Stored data
* * * * * * * * *

Lemma get_tuple_slots p k :
  page_wf p -> get_tuple p k = Val (mjoin (zget (slots p) k)).
Proof.
  intros Hwf. rewrite zget_slots by done. unfold get_tuple, slot_of.
  destruct (zget (ids p) k) as [id|] eqn:E; [|done]. cbn.
  destruct (zget_is_Some (tuples p) k) as [t Ht].
  { rewrite page_wf_same_len by done. by eapply zget_Some_lt. }
  rewrite Ht. cbn. by destruct (id_length id =? 0).
Qed.

Lemma insert_tuple_slots p data p' slot :
  page_wf p -> insert_tuple p data = (p', Some slot) ->
  slot = zlen (slots p) /\
  slots p' = slots p ++ [if decide (data = []) then None else Some data].
Proof.
  intros Hwf Hi.
  destruct (decide (zlen data + ITEM_ID_SIZE <= h_upper (header p) - h_lower (header p))) as [Hf|Hf];
    [|by rewrite insert_tuple_full in Hi by lia].
  rewrite insert_tuple_fits in Hi by done. simplify_eq.
  rewrite slots_length by done. split; [done|]. unfold slots. cbn [ids tuples].
  rewrite zip_with_app by (apply (layout_length _ _ _ _ (wf_layout p Hwf))).
  f_equal. cbn. unfold slot_of. cbn. f_equal. destruct data as [|b data]; [done|].
  rewrite zlen_cons. pose proof (zlen_nonneg data). by zfalse (1 + zlen data =? 0).
Qed.

Lemma delete_tuple_slots p k :
  page_wf p -> exists p', delete_tuple p k = Val (p', bool_decide (is_Some (mjoin (zget (slots p) k)))) /\
    slots p' = if bool_decide (is_Some (mjoin (zget (slots p) k)))
               then <[Z.to_nat k := None]> (slots p) else slots p.
Proof.
  intros Hwf. rewrite zget_slots by done.
  destruct (delete_tuple_cases p k Hwf) as [(id & Hg & Hl & ->)|[Hd ->]].
  - rewrite Hg. destruct (zget_is_Some (tuples p) k) as [t Ht].
    { rewrite page_wf_same_len by done. by eapply zget_Some_lt. }
    rewrite Ht. cbn. unfold slot_of. unfold is_live in Hl. zb. zfalse (id_length id =? 0).
    rewrite bool_decide_eq_true_2 by eauto. eexists. split; [done|].
    unfold slots. cbn [ids tuples]. by rewrite <- insert_zip_with.
  - exists p. destruct (zget (ids p) k) as [id|] eqn:E; [|done].
    specialize (Hd id eq_refl). unfold is_live in Hd. zb.
    destruct (zget (tuples p) k); cbn; [|done]. unfold slot_of. by ztrue (id_length id =? 0).
Qed.

(** The live slots of a slot array in order, with their numbers. *)
Fixpoint live_slots (i : Z) (l : list (option (list Z))) : list (Z * list Z) :=
  match l with
  | [] => []
  | Some t :: l => (i, t) :: live_slots (i + 1) l
  | None :: l => live_slots (i + 1) l
  end.

Lemma iter_live_from_slots l ts pre :
  length l = length ts ->
  iter_live_from (zlen pre) l (pre ++ ts) = Val (live_slots (zlen pre) (zip_with slot_of l ts)).
Proof.
  revert ts pre. induction l as [|id l IH]; intros [|t ts] pre Hlen; simplify_eq/=; [done|].
  specialize (IH ts (pre ++ [t]) Hlen). rewrite zlen_app, <- app_assoc in IH.
  change (zlen [t]) with 1 in IH. cbn [app] in IH.
  unfold slot_of at 1. destruct (id_length id =? 0); [by rewrite IH|].
  rewrite zget_app_r, Z.sub_diag by lia. change (zget (t :: ts) 0) with (Some t).
  cbn [expect mbind run_bind]. by rewrite IH.
Qed.

Lemma iter_live_slots p : page_wf p -> iter_live p = Val (live_slots 0 (slots p)).
Proof.
  intros Hwf. apply (iter_live_from_slots _ _ []).
  apply (layout_length _ _ _ _ (wf_layout p Hwf)).
Qed.

Lemma scrub_slots p : slots (scrub p) = slots p.
Proof.
  unfold slots, scrub. cbn [ids tuples]. rewrite zip_with_fmap_l. apply zip_with_ext; [|done..].
  intros id t. unfold slot_of, scrub_id. destruct (id_length id =? 0) eqn:E; cbn; [done|by rewrite E].
Qed.

Lemma scrub_wf p : page_wf p -> page_wf (scrub p).
Proof.
  intros [H1 H2 H3 H4 H5 H6]. split; cbn [scrub header ids tuples]; try done.
  - rewrite H4. unfold zlen. by rewrite length_fmap.
  - clear -H6. induction H6; cbn; [constructor| |].
    + unfold scrub_id. cbn. zfalse (len =? 0). by apply layout_live.
    + eapply layout_dead; [|done..]. unfold in_u; lia.
Qed.

(** ** Detection of a corrupted byte *)

(** The inverse of the FNV prime modulo [2^32]: one step of the hash is a
    bijection of the running hash. *)
Definition FNV_INV : Z := 0x359c449b.

Lemma fnv_mul_inj x y :
  in_u 32 x -> in_u 32 y -> wrap 32 (x * FNV_PRIME) = wrap 32 (y * FNV_PRIME) -> x = y.
Proof.
  unfold in_u, wrap. intros Hx Hy H.
  assert (forall z, in_u 32 z -> (z * FNV_PRIME mod 2 ^ 32 * FNV_INV) mod 2 ^ 32 = z) as Hinv.
  { intros z Hz. rewrite Zmult_mod_idemp_l, <- Z.mul_assoc, <- Zmult_mod_idemp_r.
    replace (FNV_PRIME * FNV_INV mod 2 ^ 32) with 1 by done. rewrite Z.mul_1_r.
    by apply Z.mod_small. }
  rewrite <- (Hinv x), <- (Hinv y) by done. by rewrite H.
Qed.

Lemma byte_u32 b : is_byte b -> in_u 32 b.
Proof. unfold is_byte, in_u. lia. Qed.

Lemma fnv_step_inj_hash i h1 h2 b :
  in_u 32 h1 -> in_u 32 h2 -> is_byte b -> fnv_step i h1 b = fnv_step i h2 b -> h1 = h2.
Proof.
  intros H1 H2 Hb%byte_u32 H. unfold fnv_step in H.
  assert (in_u 32 (if (8 <=? i) && (i <? 12) then 0 else b)) by (by destruct (_ && _)%bool).
  eapply lxor_cancel_r, fnv_mul_inj, H; apply lxor_range; done.
Qed.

* * * * * * * * *

◆ Aim of the exercise ◆
Each entry must appear again in the answer exactly as written.

◆ Answer below ◆
Lemma get_tuple_slots p k :
  page_wf p -> get_tuple p k = Val (mjoin (zget (slots p) k)).
Proof.
  intros Hwf. rewrite zget_slots by done. unfold get_tuple, slot_of.
  destruct (zget (ids p) k) as [id|] eqn:E; [|done]. cbn.
  destruct (zget_is_Some (tuples p) k) as [t Ht].
  { rewrite page_wf_same_len by done. by eapply zget_Some_lt. }
  rewrite Ht. cbn. by destruct (id_length id =? 0).
Qed.

Lemma insert_tuple_slots p data p' slot :
  page_wf p -> insert_tuple p data = (p', Some slot) ->
  slot = zlen (slots p) /\
  slots p' = slots p ++ [if decide (data = []) then None else Some data].
Proof.
  intros Hwf Hi.
  destruct (decide (zlen data + ITEM_ID_SIZE <= h_upper (header p) - h_lower (header p))) as [Hf|Hf];
    [|by rewrite insert_tuple_full in Hi by lia].
  rewrite insert_tuple_fits in Hi by done. simplify_eq.
  rewrite slots_length by done. split; [done|]. unfold slots. cbn [ids tuples].
  rewrite zip_with_app by (apply (layout_length _ _ _ _ (wf_layout p Hwf))).
  f_equal. cbn. unfold slot_of. cbn. f_equal. destruct data as [|b data]; [done|].
  rewrite zlen_cons. pose proof (zlen_nonneg data). by zfalse (1 + zlen data =? 0).
Qed.

Lemma delete_tuple_slots p k :
  page_wf p -> exists p', delete_tuple p k = Val (p', bool_decide (is_Some (mjoin (zget (slots p) k)))) /\
    slots p' = if bool_decide (is_Some (mjoin (zget (slots p) k)))
               then <[Z.to_nat k := None]> (slots p) else slots p.
Proof.
  intros Hwf. rewrite zget_slots by done.
  destruct (delete_tuple_cases p k Hwf) as [(id & Hg & Hl & ->)|[Hd ->]].
  - rewrite Hg. destruct (zget_is_Some (tuples p) k) as [t Ht].
    { rewrite page_wf_same_len by done. by eapply zget_Some_lt. }
    rewrite Ht. cbn. unfold slot_of. unfold is_live in Hl. zb. zfalse (id_length id =? 0).
    rewrite bool_decide_eq_true_2 by eauto. eexists. split; [done|].
    unfold slots. cbn [ids tuples]. by rewrite <- insert_zip_with.
  - exists p. destruct (zget (ids p) k) as [id|] eqn:E; [|done].
    specialize (Hd id eq_refl). unfold is_live in Hd. zb.
    destruct (zget (tuples p) k); cbn; [|done]. unfold slot_of. by ztrue (id_length id =? 0).
Qed.

(** The live slots of a slot array in order, with their numbers. *)
Fixpoint live_slots (i : Z) (l : list (option (list Z))) : list (Z * list Z) :=
  match l with
  | [] => []
  | Some t :: l => (i, t) :: live_slots (i + 1) l
  | None :: l => live_slots (i + 1) l
  end.

Lemma iter_live_from_slots l ts pre :
  length l = length ts ->
  iter_live_from (zlen pre) l (pre ++ ts) = Val (live_slots (zlen pre) (zip_with slot_of l ts)).
Proof.
  revert ts pre. induction l as [|id l IH]; intros [|t ts] pre Hlen; simplify_eq/=; [done|].
  specialize (IH ts (pre ++ [t]) Hlen). rewrite zlen_app, <- app_assoc in IH.
  change (zlen [t]) with 1 in IH. cbn [app] in IH.
  unfold slot_of at 1. destruct (id_length id =? 0); [by rewrite IH|].
  rewrite zget_app_r, Z.sub_diag by lia. change (zget (t :: ts) 0) with (Some t).
  cbn [expect mbind run_bind]. by rewrite IH.
Qed.

Lemma iter_live_slots p : page_wf p -> iter_live p = Val (live_slots 0 (slots p)).
Proof.
  intros Hwf. apply (iter_live_from_slots _ _ []).
  apply (layout_length _ _ _ _ (wf_layout p Hwf)).
Qed.

Lemma scrub_slots p : slots (scrub p) = slots p.
Proof.
  unfold slots, scrub. cbn [ids tuples]. rewrite zip_with_fmap_l. apply zip_with_ext; [|done..].
  intros id t. unfold slot_of, scrub_id. destruct (id_length id =? 0) eqn:E; cbn; [done|by rewrite E].
Qed.

Lemma scrub_wf p : page_wf p -> page_wf (scrub p).
Proof.
  intros [H1 H2 H3 H4 H5 H6]. split; cbn [scrub header ids tuples]; try done.
  - rewrite H4. unfold zlen. by rewrite length_fmap.
  - clear -H6. induction H6; cbn; [constructor| |].
    + unfold scrub_id. cbn. zfalse (len =? 0). by apply layout_live.
    + eapply layout_dead; [|done..]. unfold in_u; lia.
Qed.

(** ** Detection of a corrupted byte *)

(** The inverse of the FNV prime modulo [2^32]: one step of the hash is a
    bijection of the running hash. *)
Definition FNV_INV : Z := 0x359c449b.

Lemma fnv_mul_inj x y :
  in_u 32 x -> in_u 32 y -> wrap 32 (x * FNV_PRIME) = wrap 32 (y * FNV_PRIME) -> x = y.
Proof.
  unfold in_u, wrap. intros Hx Hy H.
  assert (forall z, in_u 32 z -> (z * FNV_PRIME mod 2 ^ 32 * FNV_INV) mod 2 ^ 32 = z) as Hinv.
  { intros z Hz. rewrite Zmult_mod_idemp_l, <- Z.mul_assoc, <- Zmult_mod_idemp_r.
    replace (FNV_PRIME * FNV_INV mod 2 ^ 32) with 1 by done. rewrite Z.mul_1_r.
    by apply Z.mod_small. }
  rewrite <- (Hinv x), <- (Hinv y) by done. by rewrite H.
Qed.

Lemma byte_u32 b : is_byte b -> in_u 32 b.
Proof. unfold is_byte, in_u. lia. Qed.

Lemma fnv_step_inj_hash i h1 h2 b :
  in_u 32 h1 -> in_u 32 h2 -> is_byte b -> fnv_step i h1 b = fnv_step i h2 b -> h1 = h2.
Proof.
  intros H1 H2 Hb%byte_u32 H. unfold fnv_step in H.
  assert (in_u 32 (if (8 <=? i) && (i <? 12) then 0 else b)) by (by destruct (_ && _)%bool).
  eapply lxor_cancel_r, fnv_mul_inj, H; apply lxor_range; done.
Qed.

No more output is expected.